*** Available data ***

(** * core_server.py: the dashboard registry, port allocation and request handlers

    A shallow embedding of [src/core_server.py].  The Flask handlers are
    functions from a request, the behaviour of the outside world during the
    request and the server state, to a response and a new server state.

    - The module-level dict [dashboard_containers] is an insertion-ordered
      association list with one binding per key, as a Python dict is.
    - The file system of the core container is a finite map from path
      strings to nodes.  Paths are compared as strings: no symbolic links,
      no normalisation of [..].
    - The Docker daemon is the trace of the calls made to it, with their
      outcomes.  What the daemon, the operating system and the port probe
      answer is not decided here: the [world] of a request gives the
      outcome of every external call, and theorems quantify over it.
    - The fields of a request body are strings or missing; the messages
      written to [app.logger] are left out.
    - An exception that reaches Flask is the answer 500. *)

From stdpp Require Import gmap strings list.
From Stdlib Require Import ZArith Lia Ascii String.

Open Scope string_scope.
Open Scope Z_scope.

(** ** Python strings *)

Module PyStr.

  (** [s.split(sep)] for a one-character separator. *)
Fixpoint split (sep : ascii) (s : string) : list string :=
    match s with
    | EmptyString => [EmptyString]
    | String c s' =>
        if Ascii.eqb c sep then EmptyString :: split sep s'
        else match split sep s' with
             | h :: t => String c h :: t
             | [] => [String c EmptyString]
             end
    end.

  (** [s.replace(old, new)] for one-character [old] and [new]. *)
Fixpoint replace (old new : ascii) (s : string) : string :=
    match s with
    | EmptyString => EmptyString
    | String c s' =>
        String (if Ascii.eqb c old then new else c) (replace old new s')
    end.

  (** [c in s] for a character [c]. *)
Fixpoint contains (c : ascii) (s : string) : bool :=
    match s with
    | EmptyString => false
    | String c' s' => Ascii.eqb c' c || contains c s'
    end.

  (** [s.startswith(c)] and [s.endswith(c)] for a character [c]. *)
Definition startswith (c : ascii) (s : string) : bool :=
    match s with
    | EmptyString => false
    | String c' _ => Ascii.eqb c' c
    end.

Fixpoint endswith (c : ascii) (s : string) : bool :=
    match s with
    | EmptyString => false
    | String c' EmptyString => Ascii.eqb c' c
    | String _ s' => endswith c s'
    end.

  (** [lst[i]] on the result of a split: [None] stands for IndexError. *)
Definition index {A} (l : list A) (i : nat) : option A := nth_error l i.

End PyStr.

(** ** [os.path] on POSIX *)

Module OsPath.

Definition sep : ascii := "/"%char.

  (** [posixpath.join(a, b)]. *)
Definition join (a b : string) : string :=
    if PyStr.startswith sep b then b
    else if orb (String.eqb a "") (PyStr.endswith sep a) then a ++ b
    else a ++ "/" ++ b.

  (** [posixpath.basename(p)]: what follows the last slash. *)
Definition basename (p : string) : string :=
    List.last (PyStr.split sep p) "".

End OsPath.

(** ** Python dicts: insertion-ordered, one binding per key *)

Module PyDict.

Definition dict (V : Type) : Type := list (string * V).

Section Ops.
Context {V : Type}.

Definition empty : dict V := [].

    (** [d.get(k)], [None] when the key is absent. *)
Fixpoint get (k : string) (d : dict V) : option V :=
      match d with
      | [] => None
      | (k', v) :: d' => if String.eqb k' k then Some v else get k d'
      end.

    (** [k in d]. *)
Definition mem (k : string) (d : dict V) : bool :=
      match get k d with Some _ => true | None => false end.

    (** The dict left by [d.pop(k)] (the popped value is [get k d]). *)
Fixpoint pop (k : string) (d : dict V) : dict V :=
      match d with
      | [] => []
      | (k', v) :: d' => if String.eqb k' k then d' else (k', v) :: pop k d'
      end.

    (** [d[k] = v]: an existing key keeps its position, a new one is
        appended. *)
Fixpoint set (k : string) (v : V) (d : dict V) : dict V :=
      match d with
      | [] => [(k, v)]
      | (k', v') :: d' =>
          if String.eqb k' k then (k', v) :: d' else (k', v') :: set k v d'
      end.
(** * The Li-battery furnace-temperature baseline (baselineV2.ipynb)

    A shallow embedding of the notebook: the calendar features that
    [time_feature] derives, the pandas frames it works on (kept in a store of
    objects, because pandas assigns columns in place), the hold-out split of
    scikit-learn, the LightGBM training call, and the per-label loop.

    The notebook is glue around three libraries.  Each library function it
    calls is embedded next to the name it has in the library, restricted to
    the arguments the notebook passes; what the libraries leave to the
    environment (the pseudo-random generator, the date parser, the tree
    learner) is an interface, a type class whose instance the theorems
    quantify over. *)

From Stdlib Require Import ZArith QArith Qround Qabs Ascii String.
From stdpp Require Import base option list gmap strings pretty.

#[local] Open Scope string_scope.
#[local] Open Scope Z_scope.

(** ** Calendar arithmetic of pandas (pandas/_libs/tslibs/ccalendar.pyx) *)

Module Calendar.

Record Timestamp : Type := mkTimestamp
  { year : Z; month : Z; day : Z; hour : Z; minute : Z; second : Z }.

Definition is_leap_year (y : Z) : bool :=
  ((y mod 4 =? 0) && negb (y mod 100 =? 0)) || (y mod 400 =? 0).

(** Days before the first of each month, common year then leap year. *)
Definition month_offset : list Z :=
  [0; 31; 59; 90; 120; 151; 181; 212; 243; 273; 304; 334; 365;
   0; 31; 60; 91; 121; 152; 182; 213; 244; 274; 305; 335; 366].

Definition em : list Z :=
  [0; 0; 31; 59; 90; 120; 151; 181; 212; 243; 273; 304; 334].

Definition get_day_of_year (y m d : Z) : Z :=
  let isleap := if is_leap_year y then 1 else 0 in
  default 0 (month_offset !! Z.to_nat (isleap * 13 + m - 1)) + d.

(** Monday is 0 and Sunday is 6. *)
Definition dayofweek (y m d : Z) : Z :=
  let y := if m <? 3 then y - 1 else y in
  let c := y / 100 in
  let g := y - c * 100 in
  let f := 5 * (c mod 4) in
  let e := default 0 (em !! Z.to_nat m) in
  let e := if 2 <? m then e - 1 else e in
  (-1 + d + e + f + g + g / 4) mod 7.

(** The week of [get_iso_calendar]: estimate from the day of the year,
    then repair the first and last days of the year. *)
Definition get_week_of_year (y m d : Z) : Z :=
  let doy := get_day_of_year y m d in
  let dow := dayofweek y m d in
  let iso_week := (doy - 1) - dow + 3 in
  let iso_week := if 0 <=? iso_week then iso_week / 7 + 1 else iso_week in
  if iso_week <? 0 then
    if (-2 <? iso_week) || ((iso_week =? -2) && is_leap_year (y - 1))
    then 53 else 52
  else if iso_week =? 53 then
    if 31 - d + dow <? 3 then 1 else iso_week
  else iso_week.

End Calendar.

(** ** Cell values, exceptions and results *)

Inductive Value : Type :=
| VStr (s : string)
| VInt (n : Z)
| VFloat (q : Q)
| VTime (t : Calendar.Timestamp)
| VNaN
| VNaT.

Inductive Error : Type :=
| KeyError (labels : list string)
| DateParseError (v : Value)
| AttributeError (msg : string)
| TypeError (msg : string)
| ValueError (msg : string)
| IndexError (position : nat)
| LightGBMError (msg : string)
| DanglingReference.

Inductive Result (A : Type) : Type :=
| Ok (a : A)
| Raise (e : Error).
Arguments Ok {A} a.
Arguments Raise {A} e.

#[global] Instance Result_ret : MRet Result := fun A a => Ok a.
#[global] Instance Result_bind : MBind Result := fun A B f r =>
  match r with
  | Ok a => f a
  | Raise e => Raise e
  end.

Fixpoint traverse {A B : Type} (f : A -> Result B) (l : list A) : Result (list B) :=
  match l with
  | [] => Ok []
  | x :: r =>
      match f x with
      | Ok y => match traverse f r with
                | Ok ys => Ok (y :: ys)
                | Raise e => Raise e
                end
      | Raise e => Raise e
      end
  end.

(** ** pandas: series, frames and the store of objects *)

(** What [pd.to_datetime] makes of one cell that is neither missing nor a
    timestamp already, under the format in force for the column (recent
    pandas infers it from the first cell): the conversion is a parameter of
    the development. *)
Class DatetimeParser : Type :=
  parse_datetime : Value -> option Calendar.Timestamp.

Module Pandas.

Record Series : Type := mkSeries
  { s_index : list Z; s_values : list Value }.

(** A frame is its row labels and its named columns, in insertion order. *)
Record DataFrame : Type := mkDataFrame
  { index : list Z; columns : list (string * list Value) }.

Definition column_names (df : DataFrame) : list string := (columns df).*1.
Definition nrows (df : DataFrame) : nat := length (index df).
Definition ncols (df : DataFrame) : nat := length (columns df).

(** The invariant pandas keeps on every frame that was read from a file:
    column names are unique and every column has one cell per row. *)
Definition rectangular (df : DataFrame) : Prop :=
  Forall (fun c => length c.2 = nrows df) (columns df).

Definition wf (df : DataFrame) : Prop :=
  NoDup (column_names df) /\ rectangular df.

Fixpoint lookup_column (k : string) (cols : list (string * list Value))
  : option (list Value) :=
  match cols with
  | [] => None
  | (k', vs) :: r => if decide (k = k') then Some vs else lookup_column k r
  end.

Fixpoint replace_column (k : string) (vs : list Value)
    (cols : list (string * list Value)) : list (string * list Value) :=
  match cols with
  | [] => []
  | (k', vs') :: r =>
      if decide (k = k') then (k, vs) :: r
      else (k', vs') :: replace_column k vs r
  end.

(** A column assigned under an existing name replaces it where it
    stands; under a new name it goes last. *)
Definition upsert (k : string) (vs : list Value)
    (cols : list (string * list Value)) : list (string * list Value) :=
  if decide (k ∈ cols.*1) then replace_column k vs cols
  else cols ++ [(k, vs)].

***

Could you give the number of lines in the data above that contain the string "Python", with no other words?

3